The victim’s daughter also testified at length about how the crash had left the victim’s body disfigured, and that Appellant tried to flee when the hospital released him. Both she, the victim’s son, and the victim’s widower argued extensively for the trial court to impose a consecutive sentence because of Appellant’s actions and his extensive prior criminal history. Indeed, the State noted that Appellant was a habitual traffic offender whose license was suspended at the time of the incident.

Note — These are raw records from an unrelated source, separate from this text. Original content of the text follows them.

Lemma names_joinFound w c sid nm res :
  started (room w) = true → joinFound w c sid nm = Some res →
  map name (players (room (snd res))) = map name (players (room w))
  ∧ hostId (room (snd res)) = hostId (room w).
Proof.
  intros Hst H. unfold joinFound in H. cbv zeta in H. rewrite Hst in H.
  destruct (list_find _ _) as [[i existing]|]; [|by simplify_eq].
  apply bind_Some in H as (w1 & Hb & [= <-]).
  destruct (broadcastState_spec (onRoom (updP (Z.of_nat i)
              (λ p, set_connected true (set_pid sid p))) w)) as (vs & Hb' & _).
  rewrite Hb' in Hb. injection Hb as <-. cbn. split; [|done].
  by apply map_alter_same.
Qed.

(** X24. Seats, names and host are stable: in a started room no event
    adds, removes, renames or reorders a seat or changes the host, and in a
    lobby only a join or a disconnection does; the sockets bound to the
    seats change only by a join (a reconnection). *)
Theorem seats_change_only_by_join_and_leave now rnd w ev w' :
  step now rnd w ev = Some w' →
  started (room w) = true ∨ changesSeats ev = false →
  map name (players (room w')) = map name (players (room w))
  ∧ hostId (room w') = hostId (room w)
  ∧ (isJoin ev = false → map pid (players (room w')) = map pid (players (room w))).
Proof.
  intros H Hcase. unfold step in H.
  assert (SeatedW (map pid (players (room w))) (map name (players (room w)))
                  (hostId (room w)) (set_outbox [] w)) as Hs by done.
  destruct ev; cbn [dispatch] in H;
    try (assert (SeatedW (map pid (players (room w))) (map name (players (room w)))
                         (hostId (room w)) w') as (? & ? & ?) by seated; done).
  - destruct Hcase as [Hst|?]; [|done].
    apply fmap_Some in H as (res & H & ->).
    destruct (names_joinFound (set_outbox [] w) _ _ _ _ Hst H) as [? ?]. done.
  - destruct Hcase as [Hst|?]; [|done].
    destruct (seated_onDisconnect _ _ _ _ (set_outbox [] w) _ Hst H Hs) as (? & ? & ?). done.
Qed.
(** * The invariant of a running game *)

Arguments clearTurnTimer : simpl never.
Arguments startTurnTimer : simpl never.
Arguments getP : simpl never.
Arguments countOnTable : simpl never.
Arguments broadcastState : simpl never.
Arguments findNextActive : simpl never.
Arguments nextActiveUnpassed : simpl never.
Arguments activePlayers : simpl never.
Arguments autoPassAll : simpl never.
Arguments findIndex : simpl never.
Arguments playerIndex : simpl never.
Arguments revealedOf : simpl never.
Arguments pendingRes : simpl never.
Arguments aliveSeats : simpl never.
Arguments sumStacks : simpl never.
Arguments lookupZ : simpl never.
Arguments revCount : simpl never.
Lemma verdict_hint_is_discarded_witness :
  scan (sample_env (Some (reply reply_safe))) (request "https://example.com/") = Ok response_safe
  /\ scan (sample_env (Some (reply reply_phishing))) (request "https://example.com/")
     = Ok response_phishing
  /\ genai_summary response_safe <> genai_summary response_phishing
  /\ risk_score response_safe = risk_score response_phishing
  /\ verdict response_safe = verdict response_phishing.
Proof.
  split; [vm_compute; reflexivity |].
  split; [vm_compute; reflexivity |].
  split; [discriminate |].
  destruct (verdict_hint_is_discarded
              (sample_env (Some (reply reply_safe)))
              (sample_env (Some (reply reply_phishing)))
              (request "https://example.com/") response_safe response_phishing
              eq_refl eq_refl eq_refl eq_refl) as (Hrisk & Hverdict & _).
  exact (conj Hrisk Hverdict).
Defined.

(** ** The always-answer contract *)

Lemma validate_str_list_strs :
  forall strs : list string, validate_str_list (map JStr strs) = Ok strs.
Proof.
  induction strs as [| s strs IH]; cbn [map validate_str_list]; [reflexivity |].
  now rewrite IH.
Qed.

(** The heuristic score always converts to a float. *)
Lemma ml_score_converts :
  forall f : UrlFeatures, exists x : float, int_to_float (fst (ml_score_calc f)) = Ok x.
Proof.
  intros f. unfold ml_score_calc, rule.
  destruct (looks_like_ip f), (suspicious_tld f), (70 <? url_length f)%nat,
    (3 <=? num_hyphens f)%nat, (has_https f);
    eexists; vm_compute; reflexivity.
Qed.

The State also argued at sentencing that when law enforcement made contact with Appellant in the hospital a few days after the crash, Appellant asked about personal property and showed no interest in the condition of the other two individuals he

2 had struck during the crash. The State presented several photographic exhibits of the scene of the crash, showcasing the level of destruction that Appellant caused when he impacted the victims’ vehicles. The State argued that Appellant had multiple prior traffic incidents and had five prior crashes before the current one. Appellant had also served eighteen months in prison in 2012 for leaving the scene of an accident with injuries, driving with a suspended license, fleeing and eluding law enforcement, reckless driving, battery, and resisting without violence. Given this, the State asked the trial court to sentence Appellant to the maximum of thirty-five years in prison.

Ultimately, the trial court adjudicated Appellant guilty and sentenced him to fifteen years in prison with a four-year mandatory minimum on count II, fifteen years in prison on count III (consecutive to count II), five years in prison as to count IV (concurrent with count II), and time served on counts V and VI. This Court per curiam affirmed Appellant’s convictions and sentences and issued its mandate on March 8, 2019. See Daise v. State, 263 So. 3d 1098 (Fla. 1st DCA 2019).

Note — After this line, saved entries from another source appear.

(** C8.  Appending prepends the new entry and keeps the first ten: the
    history after it has at most ten entries; a history of ten loses its
    last entry and nothing else, and still has ten.  On a history of
    entries that is newest first, with a clock that has not gone back, the
    result is newest first again and the entry lost is the one with the
    lowest creation time.  Deleting and clearing keep the bound and the
    order; a failed resize or an invalid data URL leaves the history as it
    is. *)
Theorem C8_history_bounded_newest_first (toDataURL : Geometry.Encoder)
    (decoded : option (Z * Z)) (hasContext : bool) (image resized : string)
    (parsed : ImageFile) (prompt : string) (type : Kind) (now : Z)
    (nowISO : string) (prev : list value) :
  Geometry.resizeImage toDataURL image (of_Z HISTORY_IMAGE_SIZE) decoded hasContext
  = inl resized →
  Geometry.parseDataUrl resized = Some parsed →
  bounded prev →
  let new :=
    mkHistoryItem (Kind_string type +:+ "-" +:+ decimal now) parsed prompt nowISO in
  let next :=
    handleAddToHistory toDataURL decoded hasContext image prompt type now nowISO prev in
  next = take 10 (HistoryItem_value new :: prev)
  ∧ bounded next
  ∧ ((length prev < 10)%nat → next = HistoryItem_value new :: prev)
  ∧ (∀ kept oldest,
       prev = kept ++ [oldest] → length prev = 10%nat →
       next = HistoryItem_value new :: kept ∧ length next = 10%nat)
  ∧ (∀ items : list HistoryItem,
       prev = HistoryItem_value <$> items →
       newestFirst items →
       (∀ x, x ∈ items → (createdAt x ≤ nowISO)%string) →
       next = HistoryItem_value <$> take 10 (new :: items)
       ∧ newestFirst (take 10 (new :: items))
       ∧ (∀ kept oldest x,
            items = kept ++ [oldest] → x ∈ items →
            (createdAt oldest ≤ createdAt x)%string)
       ∧ (∀ id,
            handleDeleteFromHistory id prev
            = Some (HistoryItem_value <$> filter (λ x, History.id x ≠ id) items)
            ∧ newestFirst (filter (λ x, History.id x ≠ id) items)))
  ∧ (∀ id h, handleDeleteFromHistory id prev = Some h →
             bounded h ∧ h `sublist_of` prev)
  ∧ bounded (handleClearHistory true prev)
  ∧ handleClearHistory false prev = prev
  ∧ (∀ enc d c,
       (∀ url,
          Geometry.resizeImage enc image (of_Z HISTORY_IMAGE_SIZE) d c = inl url →
          Geometry.parseDataUrl url = None) →
       handleAddToHistory enc d c image prompt type now nowISO prev = prev).
Proof.
  intros Hresized Hparsed Hprev new next. unfold bounded in *.
  assert (Hnext : next = take 10 (HistoryItem_value new :: prev))
    by apply (handleAddToHistory_success _ _ _ _ _ _ _ _ _ _ _ Hresized Hparsed).
  split; [done|]. rewrite Hnext.
  split; [rewrite length_take; lia|].
  split; [intros Hlt; apply take_ge; simpl; lia|].
  split.
  { intros kept oldest -> Hlen. rewrite length_app in Hlen. simpl in Hlen.
    change (take 10 (HistoryItem_value new :: kept ++ [oldest]))
      with (HistoryItem_value new :: take 9 (kept ++ [oldest])).
    rewrite take_app_length' by lia. split; [done|]. simpl. lia. }
  split.
  { intros items -> Hsorted Hclock.
    split; [by rewrite fmap_take|].
    split.
    { eapply StronglySorted_sublist; [apply sublist_take|].
      apply StronglySorted_cons. split; [|done].
      apply Forall_forall. intros x Hx. by apply Hclock. }
    split.
    { intros kept oldest x -> Hx. apply elem_of_app in Hx as [Hx|Hx].
      - unfold newestFirst in Hsorted.
        apply (StronglySorted_app_1_elem_of _ _ _ _ _ Hsorted Hx).
        apply elem_of_cons. by left.
      - apply elem_of_cons in Hx as [->|Hx]; [done|]. by apply elem_of_nil in Hx. }
    intros id. split; [apply handleDeleteFromHistory_items|].
    eapply StronglySorted_sublist; [apply sublist_filter|done]. }
  split.
  { intros id h Hh%handleDeleteFromHistory_sublist.
    split; [|done]. apply sublist_length in Hh. lia. }
  split; [simpl; lia|]. split; [done|].
  intros enc d c H. by apply handleAddToHistory_failure.
Qed.

(** The claim at a history of ten entries, one a day from the 10th of
    January 2024 back to the 1st, and an entry added on the 11th: the
    entry of the 1st is the one lost. *)
Lemma C8_witness :
  let toDataURL : Geometry.Encoder :=
    λ _ type _, "data:" +:+ type +:+ ";base64,iVBORw0KGgo" in
  let img := mkImageFile (Some "iVBORw0KGgo") "image/png" in
  let day d :=
    mkHistoryItem ("gen-" +:+ d) img "a scene" ("2024-01-" +:+ d +:+ "T00:00:00.000Z") in
  let kept := day <$> ["10"; "09"; "08"; "07"; "06"; "05"; "04"; "03"; "02"] in
  let prev := HistoryItem_value <$> (kept ++ [day "01"]) in
  let new :=
    mkHistoryItem "gen-1704931200000" img "a new scene" "2024-01-11T00:00:00.000Z" in
  let next :=
    handleAddToHistory toDataURL (Some (1024, 768)) true
      "data:image/png;base64,AAAA" "a new scene" gen
      1704931200000 "2024-01-11T00:00:00.000Z" prev in
  next = HistoryItem_value new :: (HistoryItem_value <$> kept)
  ∧ length next = 10%nat.
Proof.
  intros toDataURL img day kept prev new next.
  assert (Hprev : bounded prev) by (unfold bounded; simpl; lia).
  apply (proj1 (proj2 (proj2 (proj2
           (C8_history_bounded_newest_first toDataURL (Some (1024, 768)) true
              "data:image/png;base64,AAAA" "data:image/png;base64,iVBORw0KGgo"
              img "a new scene" gen 1704931200000 "2024-01-11T00:00:00.000Z" prev
              eq_refl eq_refl Hprev))))
           (HistoryItem_value <$> kept) (HistoryItem_value (day "01")));
    reflexivity.
Defined.

End HistoryFacts.

(** ** Data URLs *)

Section DataUrlFacts.

Import Geometry DataUrl.

Lemma occurs_app (c : ascii) (a b : string) :
  occurs c (a +:+ b) = occurs c a || occurs c b.
Proof.
  induction a as [|x a IH]; [done|].
  rewrite append_cons. simpl. by rewrite IH, orb_assoc.
Qed.

(** The parts of a split hold no separator. *)
Lemma split_parts (sep : ascii) (s : string) :
  Forall (λ p, occurs sep p = false) (split sep s).
Proof.
  induction s as [|c r IH]; simpl.
  - by repeat constructor.
  - destruct (Ascii.eqb_spec c sep) as [->|Hne].
    + by constructor.
    + destruct (split sep r) as [|p ps]; inversion IH; subst.
      * repeat constructor. simpl. by rewrite (proj2 (Ascii.eqb_neq _ _) Hne).
      * constructor; [|done]. simpl. by rewrite (proj2 (Ascii.eqb_neq _ _) Hne).
Qed.

Lemma split_nonempty (sep : ascii) (s : string) : split sep s ≠ [].
Proof.
  destruct s as [|c r]; simpl; [done|].
  destruct (Ascii.eqb c sep); [done|]. by destruct (split sep r).
Qed.

(** Splitting what was joined with one separator. *)
Lemma split_app (sep : ascii) (p q : string) :
  occurs sep p = false →
  split sep (p +:+ String sep q) = p :: split sep q.
Proof.
  induction p as [|c p IH]; intros Hp.
  - simpl. by rewrite Ascii.eqb_refl.
  - simpl in Hp. apply orb_false_iff in Hp as [Hc Hp].
    rewrite append_cons. simpl. rewrite Hc. by rewrite IH.
Qed.

Lemma split_none (sep : ascii) (p : string) :
  occurs sep p = false → split sep p = [p].
Proof.
  induction p as [|c p IH]; intros Hp; [done|].
  simpl in Hp. apply orb_false_iff in Hp as [Hc Hp].
  simpl. rewrite Hc. by rewrite IH.
Qed.

(** *** The match of [/:(.*?);/] *)

Lemma lazyToSemicolon_cons (c : ascii) (r : string) :
  lazyToSemicolon (String c r)
  = if Ascii.eqb c ";" then Some EmptyString
    else if lineTerminatorAt (String c r) then None
    else String c <$> lazyToSemicolon r.
Proof. destruct c as [[] [] [] [] [] [] [] []]; reflexivity. Qed.

Lemma lineTerminatorAt_not_break (c : ascii) (r : string) :
  lineTerminatorAt (String c r) = false →
  Ascii.eqb c "010" = false ∧ Ascii.eqb c "013" = false.
Proof. destruct c as [[] [] [] [] [] [] [] []]; done. Qed.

On March 29, 2019, Appellant filed his initial motion for postconviction relief under Florida Rule of Criminal Procedure 3.850. On January 17, 2020, Appellant sua sponte filed an amended motion. On February 4, 2020, the postconviction court struck both of Appellant’s motions as facially and legally insufficient and gave him sixty days’ leave to amend. On April 2, 2020, Appellant filed his second amended motion for postconviction relief. On June 1, 2020, the postconviction court entered an order directing the State to show cause why Appellant’s motion should not be granted, and the State timely responded. On August 3, 2020, the postconviction court granted Appellant’s request for a hearing on his pro se motion in which he had argued that counsel had been ineffective for misleading him into believing that the trial court would give him a ten-year sentence if he entered the plea agreement. This hearing took place on July 28, 2022, and Appellant ultimately waived this pro se claim with prejudice during that hearing.

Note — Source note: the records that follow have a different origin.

Lemma find_solution_terms_witness :
  exists sol,
    find_solution (Some (table_of (catalog [90; 140]))) 320 50 = Ok (Some sol)
    /\ exists tb,
    Some (table_of (catalog [90; 140])) = Some tb /\ 0 < 320 /\
    Forall (fun t =>
              score_map tb !! t_score t
              = Some (t_range t, t_bonus t, t_energy t) /\
              t_total t = t_score t * t_plays t /\
              t_plays t <= 50) sol /\
    sum_totals sol = 320 /\
    ((exists t, sol = [t] /\ t_score t ∈ scores tb /\ t_score t <= 320 /\
                t_score t * t_plays t = 320) \/
     (exists t1 t2,
        sol = [t1; t2] /\
        t_score t1 ∈ scores tb /\ t_score t1 <= 320 /\
        1 <= t_plays t1 /\
        t_score t2 = 320 - t_score t1 * t_plays t1 /\
        t_score t2 <> 0 /\ t_score t2 ∈ score_set tb /\
        t_plays t2 = 1)).
Proof.
  eexists. split; [vm_compute; reflexivity|].
  apply (find_solution_terms (Some (table_of (catalog [90; 140]))) 320 50).
  vm_compute. reflexivity.
Defined.

Lemma descending_strict l :
  descending l -> NoDup l -> StronglySorted (fun a b => b < a) l.
Proof.
  unfold descending. induction 1 as [|x l Hl IH Hx]; intros Hnd; [constructor|].
  apply NoDup_cons in Hnd as [Hnot Hnd].
  constructor; [by apply IH|].
  apply Forall_forall. intros y Hy.
  pose proof (proj1 (Forall_forall _ _) Hx y Hy). cbn in *.
  assert (y <> x) by (intros ->; done). lia.
Qed.

(** X6. The attributes of a [ScoreTable] agree: [scores] lists every key of
    [score_map] once, in strictly decreasing order, and [score_set]
    holds the same values. *)
Theorem score_table_attributes (m : gmap Z entry) :
  StronglySorted (fun a b => b < a) (scores (table_of m))
  /\ NoDup (scores (table_of m))
  /\ length (scores (table_of m)) = size m
  /\ (forall s, s ∈ scores (table_of m) <-> is_Some (m !! s))
  /\ (forall s, s ∈ score_set (table_of m) <-> s ∈ scores (table_of m)).
Proof.
  assert (Hnd : NoDup (scores (table_of m))).
  { cbn. rewrite sorted_desc_perm. apply NoDup_fst_map_to_list. }
  split; [apply descending_strict; [apply scores_descending | done]|].
  split; [done|]. split; [|split].
  - cbn. rewrite sorted_desc_perm, length_fmap. apply length_map_to_list.
  - apply scores_table_of.
  - intros s. by rewrite score_set_table_of, scores_table_of.
Qed.

End SolverSearchFacts.

(** ** The closing window by the hour of the day *)

Module ClosingHourFacts.
Import Schedule PyFacts ClosingFacts.

Lemma elapsed_bounds now H :
  valid_datetime now ->
  (dt_hour now - H) * 3600000000 <= micros now - today_at now H
  /\ micros now - today_at now H < (dt_hour now - H + 1) * 3600000000.
Proof.
  intros (Hh & Hm & Hs & Hu). unfold micros, today_at. lia.
Qed.

Lemma Qle_bool_hours_false st now H (k : Z) :
  micros st = slot_start now H ->
  k * 3600000000 < slot_start now H - micros now ->
  Qle_bool (total_seconds st now / 3600) (inject_Z k) = false.
Proof.
  intros Hst Hlt. apply not_true_is_false. intros Hle.
  apply (Qle_bool_hours st now H k Hst) in Hle.
  apply hours_until_le in Hle. lia.
Qed.

(** X7. A slot whose hour began earlier today, up to 11 full hours before
    the current hour, is closed with the one-hour reason, whatever the
    schedule holds. *)
Theorem started_slot_is_closed now today schedule H :
  valid_datetime now -> 0 <= H ->
  H <= dt_hour now <= H + 11 ->
  is_signup_closed now today schedule (time_slot H)
  = Ok (true, time_slot H +:+ " 已截止（前1h）").
Proof.
  intros Hv H0 Hh.
  assert (HH : 0 <= H < 24) by (destruct Hv as [? _]; lia).
  destruct (elapsed_bounds now H Hv) as [Hlo Hhi].
  unfold is_signup_closed. rewrite int_before_colon_time_slot by done.
  destruct (micros_replace_hour now H HH) as (st & -> & Hst).
  rewrite bind_Ok. cbv zeta.
  pose proof (micros_slot_start now st H Hst) as Hst'.
  set (st' := if micros st <? micros now - timedelta_hours 12
              then add_days st 1 else st) in *.
  assert (Hstart : slot_start now H = today_at now H).
  { unfold slot_start.
    destruct (Z.gtb_spec (micros now - today_at now H) (12 * 3600 * 1000000));
      [lia | done]. }
  assert (Hc : Qle_bool (total_seconds st' now / 3600) 1 = true).
  { apply (Qle_bool_hours st' now H 1 Hst'). apply hours_until_le. lia. }
  by rewrite Hc.
Qed.

Lemma started_slot_is_closed_witness :
  is_signup_closed now_22_30 "2024-04-27" ∅ (time_slot 20)
  = Ok (true, time_slot 20 +:+ " 已截止（前1h）").
Proof.
  apply (started_slot_is_closed now_22_30 "2024-04-27" ∅ 20).
  - unfold valid_datetime. cbn. lia.
  - lia.
  - cbn. lia.
Defined.

(** X8. A slot whose hour began 13 to 21 hours before the current hour is
    taken as tomorrow's: it is more than two hours away and open,
    whether or not an alt occupant is seated. *)
Theorem long_past_slot_is_open now today schedule H :
  valid_datetime now -> 0 <= H ->
  H + 13 <= dt_hour now <= H + 21 ->
  is_signup_closed now today schedule (time_slot H) = Ok (false, "").
Proof.
  intros Hv H0 Hh.
  assert (HH : 0 <= H < 24) by (destruct Hv as [? _]; lia).
  destruct (elapsed_bounds now H Hv) as [Hlo Hhi].
  unfold is_signup_closed. rewrite int_before_colon_time_slot by done.
  destruct (micros_replace_hour now H HH) as (st & -> & Hst).
  rewrite bind_Ok. cbv zeta.
  pose proof (micros_slot_start now st H Hst) as Hst'.
  set (st' := if micros st <? micros now - timedelta_hours 12
              then add_days st 1 else st) in *.
  assert (Hstart : slot_start now H = today_at now H + 24 * 3600 * 1000000).
  { unfold slot_start.
    destruct (Z.gtb_spec (micros now - today_at now H) (12 * 3600 * 1000000));
      [done | lia]. }
  pose proof (Qle_bool_hours_false st' now H 1 Hst' ltac:(lia)) as E1.
  pose proof (Qle_bool_hours_false st' now H 2 Hst' ltac:(lia)) as E2.
  change (inject_Z 1) with 1%Q in E1. change (inject_Z 2) with 2%Q in E2.
  rewrite E1, E2. reflexivity.
Qed.

Lemma long_past_slot_is_open_witness :
  is_signup_closed now_22_30 "2024-04-27" ∅ (time_slot 8) = Ok (false, "").
Proof.
  apply (long_past_slot_is_open now_22_30 "2024-04-27" ∅ 8).
  - unfold valid_datetime. cbn. lia.
  - lia.
  - cbn. lia.
Defined.

End ClosingHourFacts.

(** ** Who is seated where *)

Module SeatingFacts.
Import Schedule PyFacts AssignFacts PlanFacts.

(** *** A stable insertion sort sorts *)

Lemma insert_by_sorted {A} (lt : A -> A -> bool) x l :
  (forall a b, lt a b = true -> lt b a = false) ->
  (forall a b c, lt a b = false -> lt b c = false -> lt a c = false) ->
  StronglySorted (fun a b => lt b a = false) l ->
  StronglySorted (fun a b => lt b a = false) (insert_by lt x l).
Proof.
  intros Hasym Htrans. induction 1 as [|y l Hl IH Hy]; cbn.
  - repeat constructor.
  - destruct (lt y x) eqn:Hyx.
    + constructor; [exact IH|].
      rewrite insert_by_perm. constructor; [by apply Hasym | exact Hy].
    + constructor; [by constructor|].
      constructor; [exact Hyx|].
      eapply Forall_impl; [exact Hy|]. cbn. intros z Hz.
      by apply (Htrans z y x).
Qed.

Lemma sorted_by_sorted {A} (lt : A -> A -> bool) l :
  (forall a b, lt a b = true -> lt b a = false) ->
  (forall a b c, lt a b = false -> lt b c = false -> lt a c = false) ->
  StronglySorted (fun a b => lt b a = false) (sorted_by lt l).
Proof.
  intros Hasym Htrans. induction l as [|x l IH]; cbn; [constructor|].
  by apply insert_by_sorted.
Qed.

(** *** The alt and support seats *)

Lemma auto_assign_alt_support dt hour apps sh :
  auto_assign_schedule dt hour apps = Some sh ->
  p2 sh = alt_copy <$> head (filter (fun a => role a = "s6")
                                    (sorted_by_key apps))
  /\ support sh = head (filter (fun a => role a = "support")
                               (sorted_by_key apps)).
Proof.
  destruct apps as [|a apps]; [discriminate|].
  unfold auto_assign_schedule. cbv zeta. intros H.
  apply (inj Some) in H. subst sh.
  set (s6a := filter (fun a => role a = "s6") _).
  set (spa := filter (fun a => role a = "support") _).
  match goal with
  | |- context [assign_pushers ?l (?s, 0%nat)] => set (sh0 := s); set (psa := l)
  end.
  destruct (assign_pushers_spec psa sh0 []) as [_ Hfr].
  { cbn. lia. }
  { subst sh0. by destruct s6a, spa. }
  cbn [length] in Hfr. unfold frame in Hfr.
  injection Hfr as _ _ Hp2 Hsp _ _.
  split.
  - refine (eq_trans Hp2 _). subst sh0. by destruct s6a, spa.
  - refine (eq_trans Hsp _). subst sh0. by destruct s6a, spa.
Qed.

On August 7, 2020, counsel appeared on Appellant’s behalf. Between March 5, 2021, and April 5, 2021, Counsel filed several

3 motions for leave to amend the second amended motion. On August 6, 2022, the postconviction court denied Appellant’s motion for leave to amend his motion as to his ineffective assistance of counsel claims, but granted the motion as to his newly discovered evidence claims. On August 18, 2022, the postconviction court denied Appellant’s motion for reconsideration and the postconviction motion itself. Appellant now appeals that order.

In Appellant’s March 8, 2021 motion for leave to amend—filed on what would have been the last day before the expiration of the two-year time limit on rule 3.850 motions—Appellant raised new claims that counsel was ineffective for failing to: 1) move to suppress the results of his blood test; 2) advise Appellant that he had a “causation defense” because the State had to prove that he, not the victim, caused the action; 3) advise Appellant that he had a necessity or duress defense; and 4) investigate Denario James as a witness (or in the alternative, Appellant contended that this was newly discovered evidence). Appellant also raised a cumulative error claim in this motion. But this motion did not have Appellant’s signature. On April 5, 2021, Appellant’s counsel filed another motion for leave to amend that was functionally identical save that it now had Appellant’s signature under oath.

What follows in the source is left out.